TASK DETAILS: Which lines in the records below contain the word "reflexivity"? Copy each of them.

::::

Lemma extractFramesFromTimestamps_run (env : Env) (videoPath : string)
    (frames : list Frame) (outputDir : Dir) (s : State) :
  is_Some (x_logger s) →
  ∃ s', extractFramesFromTimestamps env videoPath frames outputDir s
          = (materialiseOutcome env frames, s') ∧
        sameRun s s'.
Proof.
  intros [lg H]. destruct s as [u dk lgo fl rel]. cbn in H. subst lgo.
  unfold materialiseOutcome. run_stage.
  destruct (mkdir env) as [[]|e]; cbn.
  - destruct (materialise env frames) as [ok ko]; cbn.
    eexists. split; [reflexivity|same_run].
  - eexists. split; [reflexivity|same_run].
Qed.

Lemma cleanup_run (env : Env) (file : RemoteFile) (s : State) :
  ∃ rel,
    cleanup env file s =
    (Returned (),
     {| x_uuid := x_uuid s; x_disk := x_disk s; x_logger := x_logger s;
        x_file := x_file s; x_released := rel |}).
Proof.
  destruct s as [u dk lgo fl rel].
  unfold cleanup, try_catch, bind, await, ret.
  destruct (deleteFile env); cbn; eexists; reflexivity.
Qed.

#[local] Arguments uploadVideo : simpl never.
#[local] Arguments selectKeyFrames : simpl never.
#[local] Arguments extractMenuTwoPass : simpl never.
#[local] Arguments extractRestaurantInfo : simpl never.
#[local] Arguments extractStyle : simpl never.
#[local] Arguments extractFramesFromTimestamps : simpl never.
#[local] Arguments cleanup : simpl never.

Ltac eval_js :=
  cbn -[union insert singletonM assessQuality Logger.updateIndex].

::::

WRITTEN REPLY:
    eexists. split; [reflexivity|same_run].
  - eexists. split; [reflexivity|same_run].
  destruct (deleteFile env); cbn; eexists; reflexivity.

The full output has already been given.